Instructions to follow> Some entries follow. Reproduce exactly the lines starting at the one with "start_row : Z;" and stopping after the one with "if cpu_piece w piece then".

Data provided>
Definition cpu_legal_move (rnd : Z)
    (start_row start_col end_row end_col piece : Z) (w : world)
    : option (bool * world) :=
  if Z.abs piece =? ROOK then
    let beforeCheck :=
      if negb (start_row =? end_row) && negb (start_col =? end_col)
      then false else true in
    do cp <- cpu_clear_path w start_row start_col end_row end_col ;;
    let beforeCheck := if negb cp then false else beforeCheck in
    cpu_finish start_row start_col end_row end_col piece beforeCheck w
  else if Z.abs piece =? PAWN then
    do direction <- (if 0 <? piece then Some 1
                     else if piece <? 0 then Some (-1)
                     else None) ;;
    if (start_col =? end_col) && (end_row =? start_row + direction) then
      do beforeCheck <- cpu_clear_path w start_row start_col end_row end_col ;;
      do w1 <- cpu_promote rnd start_row start_col end_row beforeCheck w ;;
      cpu_finish start_row start_col end_row end_col piece beforeCheck w1
    else if (start_col =? end_col) && (end_row =? start_row + 2 * direction)
            && (((0 <? piece) && (start_row =? 1))
                || ((piece <? 0) && (start_row =? 6)))
    then
      do beforeCheck <- cpu_clear_path w start_row start_col end_row end_col ;;
      cpu_finish start_row start_col end_row end_col piece beforeCheck w
    else if (Z.abs (start_col - end_col) =? 1)
            && (end_row =? start_row + direction)
    then
      do beforeCheck <-
           (if is_char (cpu w) "W" then
              do v <- cell (board (game w)) (start_row + direction) end_col ;;
              Some (negb (0 <=? v))
            else Some true) ;;
      do beforeCheck <-
           (if is_char (cpu w) "B" then
              do v <- cell (board (game w)) (start_row + direction) end_col ;;
              Some (negb (v <=? 0))
            else Some beforeCheck) ;;
      do w1 <- cpu_promote rnd start_row start_col end_row beforeCheck w ;;
      cpu_finish start_row start_col end_row end_col piece beforeCheck w1
    else Some (false, w)
  else if Z.abs piece =? KNIGHT then
    let beforeCheck :=
      ((Z.abs (start_row - end_row) =? 2) && (Z.abs (start_col - end_col) =? 1))
      || ((Z.abs (start_row - end_row) =? 1)
          && (Z.abs (start_col - end_col) =? 2)) in
    cpu_finish start_row start_col end_row end_col piece beforeCheck w
  else if Z.abs piece =? BISHOP then
    let beforeCheck :=
      if negb (Z.abs (start_row - end_row) =? Z.abs (start_col - end_col))
      then false else true in
    do cp <- cpu_clear_path w start_row start_col end_row end_col ;;
    let beforeCheck := if negb cp then false else beforeCheck in
    cpu_finish start_row start_col end_row end_col piece beforeCheck w
  else if Z.abs piece =? QUEEN then
    if (start_row =? end_row) || (start_col =? end_col)
       || (Z.abs (start_row - end_row) =? Z.abs (start_col - end_col))
    then
      do cp <- cpu_clear_path w start_row start_col end_row end_col ;;
      cpu_finish start_row start_col end_row end_col piece cp w
    else Some (false, w)
  else if Z.abs piece =? KING then
    if (Z.abs (start_row - end_row) <=? 1)
       && (Z.abs (start_col - end_col) <=? 1)
    then
      do dest <- cell (board (game w)) end_row end_col ;;
      let beforeCheck :=
        if negb (dest =? EMPTY)
           && ((is_char (cpu w) "W" && (0 <? dest))
               || (is_char (cpu w) "B" && (dest <? 0)))
        then false else true in
      cpu_finish start_row start_col end_row end_col piece beforeCheck w
    else Some (false, w)
  else Some (true, w).

(** ** cpu_move *)

Record struct_cpu_move : Type := mk_cpu_move {
  start_row : Z;
  start_col : Z;
  end_row : Z;
  end_col : Z
}.

(** The capacity of the local array [legal_moves]. *)
Definition legal_moves_capacity : Z := BOARD_SIZE * BOARD_SIZE.

(** The colour test of the scan: the piece belongs to the CPU. *)
Definition cpu_piece (w : world) (piece : Z) : bool :=
  (is_char (cpu w) "B" && (piece <? 0))
  || (is_char (cpu w) "W" && (0 <? piece)).

(** [if (counter < capacity) legal_moves[counter++] = m;] *)
Definition push (legal_moves : list struct_cpu_move) (m : struct_cpu_move)
    : list struct_cpu_move :=
  if Z.of_nat (length legal_moves) <? legal_moves_capacity
  then legal_moves ++ [m] else legal_moves.

(** The body of the innermost loop of the scan: [rnd i j k l] is the draw
    that this call of [cpu_legal_move] may make, the array [legal_moves]
    and its [counter] are the list of the entries written so far. *)
Definition try_pair (rnd : Z -> Z -> Z -> Z -> Z) (i j piece k l : Z)
    (legal_moves : list struct_cpu_move) (w : world)
    : option (list struct_cpu_move * world) :=
  do ' (ok, w1) <- cpu_legal_move (rnd i j k l) i j k l piece w ;;
  if ok then Some (push legal_moves (mk_cpu_move i j k l), w1)
  else Some (legal_moves, w1).

(** The body of the loop over [j]: the piece is read once, through the
    pointer, before the two loops over the destination. *)
Definition try_square (p : game_ptr) (rnd : Z -> Z -> Z -> Z -> Z) (i j : Z)
    (legal_moves : list struct_cpu_move) (w : world)
    : option (list struct_cpu_move * world) :=
  do piece <- cell (board (deref p w)) i j ;;
  if cpu_piece w piece then
    collect (fun k => collect (try_pair rnd i j piece k) indices) indices
      legal_moves w
  else Some (legal_moves, w).

(** The scan of [cpu_move]. *)
Definition cpu_scan (p : game_ptr) (rnd : Z -> Z -> Z -> Z -> Z) (w : world)
    : option (list struct_cpu_move * world) :=
  collect (fun i => collect (try_square p rnd i) indices) indices [] w.

(** [rand_val] is the draw that selects the move. *)
Definition cpu_move (p : game_ptr) (rnd : Z -> Z -> Z -> Z -> Z)
    (rand_val : Z) (w : world) : option world :=
  do ' (legal_moves, w1) <- cpu_scan p rnd w ;;
  let counter := Z.of_nat (length legal_moves) in
  if 0 <? counter then
    let rand_val := (rand_val mod two32) mod counter in
    do perform <- legal_moves !! Z.to_nat rand_val ;;
    do piece <- cell (board (deref p w1)) (start_row perform)
                  (start_col perform) ;;
    perform_move (start_row perform) (start_col perform) (end_row perform)
      (end_col perform) piece w1
  else Some w1.

(** ** cpu_checkmate *)

Definition cpu_checkmate (p : game_ptr) (rnd : Z -> Z -> Z -> Z -> Z)
    (w : world) : option (bool * world) :=
  checkmate_with p
    (fun start_row start_col end_row end_col piece =>
       cpu_legal_move (rnd start_row start_col end_row end_col)
         start_row start_col end_row end_col piece)
    w.

(** ** The callers in dev_write *)

(** The turn guard of commands 02 and 03 for the side with letter
    [side]: the command is refused when it is the other colour's turn. *)
Definition in_turn (side : ascii) (w : world) : bool :=
  negb (is_char side "W" && (current_turn (game w) =? -1))
  && negb (is_char side "B" && (current_turn (game w) =? 1)).

(** Command 02 from the test of [legal_move] to the call of
    [perform_move], which receives the piece found on the start square. *)
Definition submit_move (sr sc er ec piece : Z) (arr arr2 : string)
    (w : world) : option (bool * world) :=
  do ' (ok, w1) <- legal_move sr sc er ec piece arr arr2 w ;;
  if ok then
    do moved <- cell (board (game w1)) sr sc ;;
    do w2 <- perform_move sr sc er ec moved w1 ;;
    Some (true, w2)
  else Some (false, w1).

(** The states the game goes through: [board_init] after the colours are
    chosen, then moves of the human side accepted by [legal_move] and
    moves of the CPU, each in its turn and executed by [perform_move]. *)
Inductive reachable (w0 : world) : world -> Prop :=
  | reach_init : reachable w0 (board_init w0)
  | reach_human (w w' : world) (sr sc er ec piece : Z) (arr arr2 : string) :
      reachable w0 w ->
      in_turn (player w) w = true ->
      in_board sr sc = true -> in_board er ec = true ->
      cell (board (game w)) sr sc = Some piece ->
      own_piece (player w) piece = true ->
      submit_move sr sc er ec piece arr arr2 w = Some (true, w') ->
      reachable w0 w'
  | reach_cpu (w w' : world) (rnd : Z -> Z -> Z -> Z -> Z) (rand_val : Z) :
      reachable w0 w ->
      in_turn (cpu w) w = true ->
      cpu_move Live rnd rand_val w = Some w' ->
      game w' <> game w ->
      reachable w0 w'.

Task solution>
  start_row : Z;
  start_col : Z;
  end_row : Z;
  end_col : Z
}.

(** The capacity of the local array [legal_moves]. *)
Definition legal_moves_capacity : Z := BOARD_SIZE * BOARD_SIZE.

(** The colour test of the scan: the piece belongs to the CPU. *)
Definition cpu_piece (w : world) (piece : Z) : bool :=
  (is_char (cpu w) "B" && (piece <? 0))
  || (is_char (cpu w) "W" && (0 <? piece)).

(** [if (counter < capacity) legal_moves[counter++] = m;] *)
Definition push (legal_moves : list struct_cpu_move) (m : struct_cpu_move)
    : list struct_cpu_move :=
  if Z.of_nat (length legal_moves) <? legal_moves_capacity
  then legal_moves ++ [m] else legal_moves.

(** The body of the innermost loop of the scan: [rnd i j k l] is the draw
    that this call of [cpu_legal_move] may make, the array [legal_moves]
    and its [counter] are the list of the entries written so far. *)
Definition try_pair (rnd : Z -> Z -> Z -> Z -> Z) (i j piece k l : Z)
    (legal_moves : list struct_cpu_move) (w : world)
    : option (list struct_cpu_move * world) :=
  do ' (ok, w1) <- cpu_legal_move (rnd i j k l) i j k l piece w ;;
  if ok then Some (push legal_moves (mk_cpu_move i j k l), w1)
  else Some (legal_moves, w1).

(** The body of the loop over [j]: the piece is read once, through the
    pointer, before the two loops over the destination. *)
Definition try_square (p : game_ptr) (rnd : Z -> Z -> Z -> Z -> Z) (i j : Z)
    (legal_moves : list struct_cpu_move) (w : world)
    : option (list struct_cpu_move * world) :=
  do piece <- cell (board (deref p w)) i j ;;
  if cpu_piece w piece then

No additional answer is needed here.